Nobody can instruct an author how to write impressive memoirs. But what Inna Konigsberg wrote about her father Dr. Emmanuel Konigsberg and his teacher Dr. Franz Abramowitz (“Time to remember”, book one) is really unforgettable. Her relatively short story is set against the historical background of the First and Second World wars. The fates of doctors from Byelorussian town of Mozyr in this maelstrom are shown with keen sympathy and deep understanding.
Dr. Abramowitz came from the strong Belarus and Lithuania cultural layer of the nobles-smallholders and his origin predetermined his human and professional growth. Thus his dramatic attempts to make the Tver surgeons society support Beilis during the Beilis case is no wonder as well as his death which resulted from saving a typhoid patient.

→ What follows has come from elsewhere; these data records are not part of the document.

(** What the documentation of [git] says of the commands: [for-each-ref] prints a
    row of tab-separated fields per branch, [rev-list a..b] the commits that [b]
    reaches and [a] does not, [for-each-ref --contains] a remote-tracking
    reference that reaches the commit, [symbolic-ref] the branch [HEAD] is on. *)
Class GitAnswers (g : Git) (r : Repo) : Prop := {
  rows_printed raw b :
    git_branches g = Some raw → b ∈ local_branches r →
    ∃ line, line ∈ lines raw ∧ trim_eols line ≠ "" ∧
      split_on is_tab (trim_eols line) = [b_name b; b_tip b; b_upstream b; b_track b] ∧
      trim (b_tip b) = b_tip b ∧ trim (b_upstream b) = b_upstream b;
  rev_list_empty up name out b :
    git_rev_list g up name = Some out → is_blank out = true →
    b ∈ local_branches r → b_name b = name →
    ∃ up_tip, points_to r up = Some up_tip ∧ ∀ c, reaches r (b_tip b) c → reaches r up_tip c;
  contains_row tip out :
    git_remotes_containing g tip = Some out → is_remote_tracking_ref_row out = true →
    ∃ t, t ∈ remote_tips r ∧ ∀ c, reaches r tip c → reaches r t c;
  head_on_branch name :
    git_symbolic_head g = Some name → ∃ b, b ∈ local_branches r ∧ b_tip b = head_commit r;
  head_printed out : git_head g = Some out → trim out = head_commit r
}.

(** A commit that survives the removal of the copy: one the base commit or a
    remote-tracking reference reaches. *)
Definition retained (r : Repo) (base c : string) : Prop :=
  reaches r base c ∨ ∃ t, t ∈ remote_tips r ∧ reaches r t c.

(** Every upstream that is still there is a remote-tracking reference. *)
Definition remote_upstreams (r : Repo) : Prop :=
  ∀ b t, b ∈ local_branches r → b_upstream b ≠ "" → points_to r (b_upstream b) = Some t →
    t ∈ remote_tips r.

Lemma pushed_row g r base raw b c :
  GitAnswers g r → remote_upstreams r → git_branches g = Some raw →
  forallb (row_is_pushed g base) (lines raw) = true →
  b ∈ local_branches r → reaches r (b_tip b) c → retained r base c.
Proof.
  intros Hg Hup Hraw Hrows Hb Hc.
  destruct (rows_printed raw b Hraw Hb) as (line & Hl & Hne & Hs & Ht & Hu).
  rewrite forallb_forall in Hrows. specialize (Hrows line (proj1 (list_elem_of_In _ _) Hl)).
  unfold row_is_pushed in Hrows. unfold str_eqb at 1 in Hrows.
  rewrite bool_decide_eq_false_2, Hs in Hrows by done. cbn [from_option lookup list_lookup id] in Hrows.
  rewrite Ht, Hu in Hrows.
  destruct (str_eqb (b_name b) "" || str_eqb (b_tip b) ""); [done|].
  unfold str_eqb in Hrows. case_bool_decide as Hbase; [left; by rewrite <-Hbase|].
  case_bool_decide as Hnone; [done|].
  destruct (str_in _ _).
  - unfold gone_upstream_has_remote_witness in Hrows.
    destruct (git_remotes_containing g (b_tip b)) as [out|] eqn:Eo; [|done].
    destruct (contains_row _ _ Eo Hrows) as (t & Ht' & Hr). right. eauto.
  - destruct (git_rev_list g _ _) as [out|] eqn:Eo; [|done].
    destruct (rev_list_empty _ _ _ b Eo Hrows Hb eq_refl) as (t & Hp & Hall). right. exists t.
    split; [by eapply Hup|by apply Hall].
Qed.


(** Two local branches that track each other. *)
Module LocalCycle.
Definition tab : string := of_bytes [byte_of_Z 9].
Definition row (a b : string) : string := a +:+ tab +:+ "c1" +:+ tab +:+ b +:+ tab +:+ lf.
Definition git : Git := mk_git (Some "") (Some (row "a" "b" +:+ row "b" "a")) (λ _, None)
  (λ _ _, Some "") (Some "refs/heads/a") (Some "c1").
Definition repo : Repo := mk_repo eq [mk_branch "a" "c1" "b" ""; mk_branch "b" "c1" "a" ""]
  (λ _, Some "c1") [] "c1".
End LocalCycle.
(* ===== verification/RefTransaction.v ===== *)
(** * Deletion of a branch reference

    [jackin-isolation/src/ref_transaction.rs]: a branch is a loose file, a line
    of [packed-refs], or both, with an optional reflog.  The deletion reads all
    three, prepares [packed-refs] without the branch, and then replaces and moves
    the files one by one.  Files are byte strings; the copies kept in the recovery
    directory while this happens are not modelled, and the locks that keep other
    processes away are in [CleanupWorld]. *)

From stdpp Require Import base list gmap strings.
From Stdlib Require Import ZArith Lia Bool Strings.Byte.
From S2P Require Import Prelude OrderedMap.

#[global] Instance byte_countable : Countable byte :=
  inj_countable' Z_of_byte byte_of_Z byte_of_Z_of_byte.

(** ** Object names and reference names *)

Definition ascii_hexdigit (b : byte) : bool :=
  between 48 57 (Z_of_byte b) || between 97 102 (Z_of_byte b) || between 65 70 (Z_of_byte b).
Definition lower_hexdigit (b : byte) : bool :=
  between 48 57 (Z_of_byte b) || between 97 102 (Z_of_byte b).
Definition oid_length (n : nat) : bool := (n =? 40)%nat || (n =? 64)%nat.

Definition valid_oid (oid : bytes) : bool :=
  oid_length (length oid) && forallb lower_hexdigit oid.
Definition all_zero (oid : bytes) : bool := forallb (byte_is 48) oid.

(** [trim_end_matches(['\r', '\n'])] *)
Fixpoint skip_eol (bs : bytes) : bytes :=
  match bs with
  | b :: r => if byte_is 13 b || byte_is 10 b then skip_eol r else bs
  | [] => []
  end.
Definition trim_eol (bs : bytes) : bytes := rev (skip_eol (rev bs)).

Definition loose_oid (content : bytes) : res bytes :=
  let text := trim_eol content in
  _ ← ensure (valid_oid text && negb (all_zero text))
        "symbolic or malformed loose ref; record retained";
  Ok text.

(** The characters git refuses in a reference name: controls, space, DEL and
    [~^:?*\[\\]. *)
Definition bad_ref_byte (b : byte) : bool :=
  (Z_of_byte b <=? 32) || byte_is 127 b ||
  bool_decide (Z_of_byte b ∈ [126; 94; 58; 63; 42; 91; 92]).
Definition ref_part_ok (part : string) : bool :=
  negb (str_eqb part "") && negb (starts_with "." part)
  && negb (bool_decide (is_Some (strip_suffix "." part)))
  && negb (bool_decide (is_Some (strip_suffix ".lock" part))).
Definition slash (c : Ascii.ascii) : bool := byte_is 47 (Ascii.byte_of_ascii c).

Definition validate_ref (name : string) : res () :=
  ensure (starts_with "refs/heads/" name && negb (str_contains ".." name)
          && negb (str_contains "@{" name) && negb (existsb bad_ref_byte (as_bytes name))
          && forallb ref_part_ok (split_on slash name))
    "invalid exact branch ref name".

(** ** [packed-refs] *)

(** [split_inclusive(|byte| byte == b'\n')] *)
Fixpoint lines_inclusive (acc bs : bytes) : list bytes :=
  match bs with
  | [] => match acc with [] => [] | _ => [rev acc] end
  | b :: r => if byte_is 10 b then rev (b :: acc) :: lines_inclusive [] r
              else lines_inclusive (b :: acc) r
  end.

(** The line without its line feed and carriage return. *)
Definition strip_lf (bs : bytes) : bytes :=
  match rev bs with b :: r => if byte_is 10 b then rev r else bs | [] => bs end.
Definition line_content (line : bytes) : bytes := strip_cr (strip_lf line).

Fixpoint split_space (bs : bytes) : option (bytes * bytes) :=
  match bs with
  | [] => None
  | b :: r => if byte_is 32 b then Some ([], r) else prod_map (cons b) id <$> split_space r
  end.

Record Packed := mk_packed {
  names : gset bytes;
  found : option bytes;
  output : bytes;
  previous_removed : bool;
  can_peel : bool
}.

Definition refs_prefix : bytes := as_bytes "refs/".
Definition packed_row_ok (oid_len : nat) (oid name : bytes) (seen : gset bytes) : bool :=
  (length oid =? oid_len)%nat && valid_oid oid && negb (all_zero oid)
  && bytes_prefix refs_prefix name
  && negb (existsb (λ b, (Z_of_byte b <=? 32) || byte_is 127 b) name)
  && negb (bool_decide (name ∈ seen)).

(** An [oid] that is not UTF-8 is not a hexadecimal number either: the source
    reports it with another message, the model with the same. *)
Definition packed_line (target : bytes) (oid_len : nat) (p : Packed) (line : bytes) : res Packed :=
  let content := line_content line in
  match content with
  | b :: rest =>
      if byte_is 35 b then Ok (mk_packed (names p) (found p) (output p ++ line) false false)
      else if byte_is 94 b then
        _ ← ensure (can_peel p && (length rest =? oid_len)%nat && valid_oid rest)
              "malformed packed peeled ref";
        Ok (mk_packed (names p) (found p)
              (if previous_removed p then output p else output p ++ line)
              (previous_removed p) false)
      else
        match split_space content with
        | None => bail "malformed packed ref"
        | Some (oid, name) =>
            _ ← ensure (packed_row_ok oid_len oid name (names p)) "malformed or duplicate packed ref";
            let removed := bool_decide (name = target) in
            Ok (mk_packed ({[name]} ∪ names p) (if removed then Some oid else found p)
                  (if removed then output p else output p ++ line) removed true)
        end
  | [] => bail "malformed packed ref"
  end.

Fixpoint packed_lines (target : bytes) (oid_len : nat) (p : Packed) (ls : list bytes) : res Packed :=
  match ls with
  | [] => Ok p
  | l :: ls => p ← packed_line target oid_len p l; packed_lines target oid_len p ls
  end.

Definition packed_start : Packed := mk_packed ∅ None [] false false.

Definition parse_packed (content : bytes) (target : string) (oid_len : nat)
    : res (option bytes * bytes) :=
  p ← packed_lines (as_bytes target) oid_len packed_start (lines_inclusive [] content);
  Ok (found p, output p).

(** ** The deletion *)

Record Refs := mk_refs {
  loose : gmap string bytes;
  packed_refs : option bytes;
  reflogs : gmap string bytes
}.

(** [read_regular] refuses files above 16 MiB. *)
Definition MAX_METADATA : Z := 16777216.
Definition read_regular (file : option bytes) : res (option bytes) :=
  _ ← ensure (match file with Some bs => blen bs <=? MAX_METADATA | None => true end)
        "ref metadata exceeds supported size";
  Ok file.

Record PreparedRefDeletion := mk_prepared {
  full_ref : string;
  oid_len : nat;
  pr_loose : option bytes;
  pr_packed : option bytes;
  pr_packed_candidate : option bytes;
  pr_reflog : option bytes
}.

Definition check_ref (ref : string) (expected_oid : bytes) : res () :=
  _ ← validate_ref ref; ensure (valid_oid expected_oid) "malformed expected object ID".

Definition loose_value (content : option bytes) : res (option bytes) :=
  match content with Some content => Some <$> loose_oid content | None => Ok None end.
Definition packed_value (content : option bytes) (ref : string) (oid_len : nat)
    : res (option bytes * bytes) :=
  match content with Some content => parse_packed content ref oid_len | None => Ok (None, []) end.

(** The part of [prepare_with_checkout] that runs under the locks: read the
    branch everywhere, and compare. *)
Definition read_prepared (r : Refs) (ref : string) (expected_oid : bytes)
    : res PreparedRefDeletion :=
  let expected := if all_zero expected_oid then None else Some expected_oid in
  lo ← read_regular (loose r !! ref);
  loose_oid ← loose_value lo;
  packed ← read_regular (packed_refs r);
  '(packed_oid, without) ← packed_value packed ref (length expected_oid);
  _ ← ensure (bool_decide ((if loose_oid is Some o then Some o else packed_oid) = expected))
        "scratch ref changed; record retained";
  reflog ← read_regular (reflogs r !! ref);
  Ok (mk_prepared ref (length expected_oid) lo packed
        (if packed_oid is Some _ then Some without else None) reflog).

(** ** The steps of [commit] *)

Definition verify_snapshots (p : PreparedRefDeletion) (r : Refs) : res () :=
  _ ← ensure (bool_decide (loose r !! full_ref p = pr_loose p)) "ref metadata changed";
  _ ← ensure (bool_decide (packed_refs r = pr_packed p)) "ref metadata changed";
  ensure (bool_decide (reflogs r !! full_ref p = pr_reflog p)) "scratch reflog changed; record retained".

Definition nothing_to_delete (p : PreparedRefDeletion) : bool :=
  negb (bool_decide (is_Some (pr_loose p)) || bool_decide (is_Some (pr_packed_candidate p))
        || bool_decide (is_Some (pr_reflog p))).

Definition exchange_packed (p : PreparedRefDeletion) (r : Refs) : Refs :=
  mk_refs (loose r) (match pr_packed_candidate p with Some c => Some c | None => packed_refs r end)
    (reflogs r).
Definition quarantine_loose (p : PreparedRefDeletion) (r : Refs) : Refs :=
  mk_refs (if pr_loose p is Some _ then delete (full_ref p) (loose r) else loose r)
    (packed_refs r) (reflogs r).
Definition quarantine_reflog (p : PreparedRefDeletion) (r : Refs) : Refs :=
  mk_refs (loose r) (packed_refs r)
    (if pr_reflog p is Some _ then delete (full_ref p) (reflogs r) else reflogs r).

(** The check after the three: the branch is nowhere. *)
Definition verify_deleted (p : PreparedRefDeletion) (r : Refs) : res () :=
  _ ← ensure (bool_decide (reflogs r !! full_ref p = None)) "scratch reflog reappeared; record retained";
  packed ← read_regular (packed_refs r);
  '(packed_oid, _) ← packed_value packed (full_ref p) (oid_len p);
  ensure (bool_decide (loose r !! full_ref p = None) && bool_decide (packed_oid = None))
    "scratch ref reappeared; record retained".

The story is full of vivid details and episodes. One of them relates to 1944 when Red Army crossed the German frontier and Dr. Konigsberg couldn’t help informing wounded Nazis officers about it in his excellent German. The reader will also find in it evidences of the notorious “Doctors plot” echo in Belarus and of preparation for Jews deportation before Stalin’s death.
Inna Konigsberg finished her memoirs with the image of old Mozyr. It exists no more but the old hospital house with a turret where her father, Dr. Abramowitz and other wonderful people worked still stands on the mountain.